Marvelous as was the achievement of the Montgolfiers and wonderful as were the aeronautic developments that followed the invention of the balloon, the dominion of the birds was not really conquered until man had learned how to fly in a machine heavier than the air. Captive aeroplanes date back to the remote ages of ancient history. Kites are really “heavier-than-air machines.” They maintain themselves in the air because they travel through the air at a considerable velocity. True, a kite may be stationary, or practically so with respect to the ground, but if we detach ourselves from the ground and view the situation from a drifting balloon, the earth will appear to be moving under us and the kite will rush past us as it is dragged by the earth to which it is tied. The idea of propelling a kite through the air, not by tying it to the earth, but by furnishing it with its own propeller and power plant, was conceived long ago, but the problem was to find a power plant light enough. The honor of being the first man to rise off the ground in an aeroplane belongs to C. Ader, who made several short flights between 1890 and 1896 in a machine driven by a twenty-horsepower steam engine. Our own S. P. Langley did some most important pioneer work in flying and built a man-lifting, steam-driven machine in 1903 which would have flown had it not been for an accident to its launching gear. In fact, this very model was flown successfully a number of years later. However, it was not until the gasoline engine was developed that the power plant problem was solved. The internal-combustion motor was made more and more powerful in proportion to its weight until now there are several types that weigh less than two pounds per horsepower.

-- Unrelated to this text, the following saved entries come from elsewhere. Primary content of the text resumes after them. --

(* ===== verification/RtuClientTheorems.v ===== *)
(** * Properties of the RTU client

    Refinement of every public call, the silence on a shared bus, and client
    and server together. *)

From stdpp Require Import list sorting.
From S2P Require Import Prelude Buffer Defines Bits Pdu PduSpec PduClient PduReplies Bank Ptr Rtu Crc RtuFrames Sys TcpServer TcpServerSpec RtuServer RtuServerSpec RtuServerSend RtuServerRun RtuServerTheorems RtuClient RtuClientSpec RtuClientTransact RtuClientCalls RtuClientAnswers RtuClientEnds.

#[local] Instance junk : Indet := fun i => 17 + 3 * Z.of_nat i.

(** A client of unit 1 on a bus whose last transaction was with unit 2, at 5.0 s. *)
Definition sample_client (unit_id local_echo : Z) : mb_rtu_client_ctx :=
  CliCtx 3 (Some 0) 1 (CliConfig (Some "/dev/ttyS0"%string) 9600 8 1 MB_RTU_PARITY_NONE unit_id
    1000 0 0 0 local_echo true).
Definition sample_bus : mb_rtu_shared_bus :=
  Bus "/dev/ttyS0" 3 2 9600 8 1 MB_RTU_PARITY_NONE 0 3646 true 2 (5, 0).

(** The clock at 5.01 s, 5.02 s, ... *)
Definition ticks (n : nat) : list (option (Z * Z)) :=
  map (fun i => Some (5, 10000000 * Z.of_nat i)) (seq 1 n).

Definition sample_request : request := ReadRegisters 3 10 2.
(** The echo in two pieces, a signal, the answer 1010, 1011. *)
Definition sample_line : world :=
  World [RxData (take 3 (adu 1 (encode_request sample_request))); RxErr EINTR;
         RxData (drop 3 (adu 1 (encode_request sample_request)) ++ [1]);
         RxData (drop 1 (adu 1 [3; 4; 3; 242; 3; 243]))]
    (replicate 9 (TxTakes 4)) (ticks 16) (replicate 16 Ready) [0] [].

But the power plant was only one obstacle to be overcome. The real problem was to learn how to control the machine after it rose into the air. Otto Lilienthal attempted to learn how to fly in a motorless flying machine. He provided himself with wings and, jumping off a height or running down a slope, depended upon gravity to furnish him with the necessary propulsion through the air. Unfortunately after five years of gliding experiments a fatal accident terminated his aeronautic research.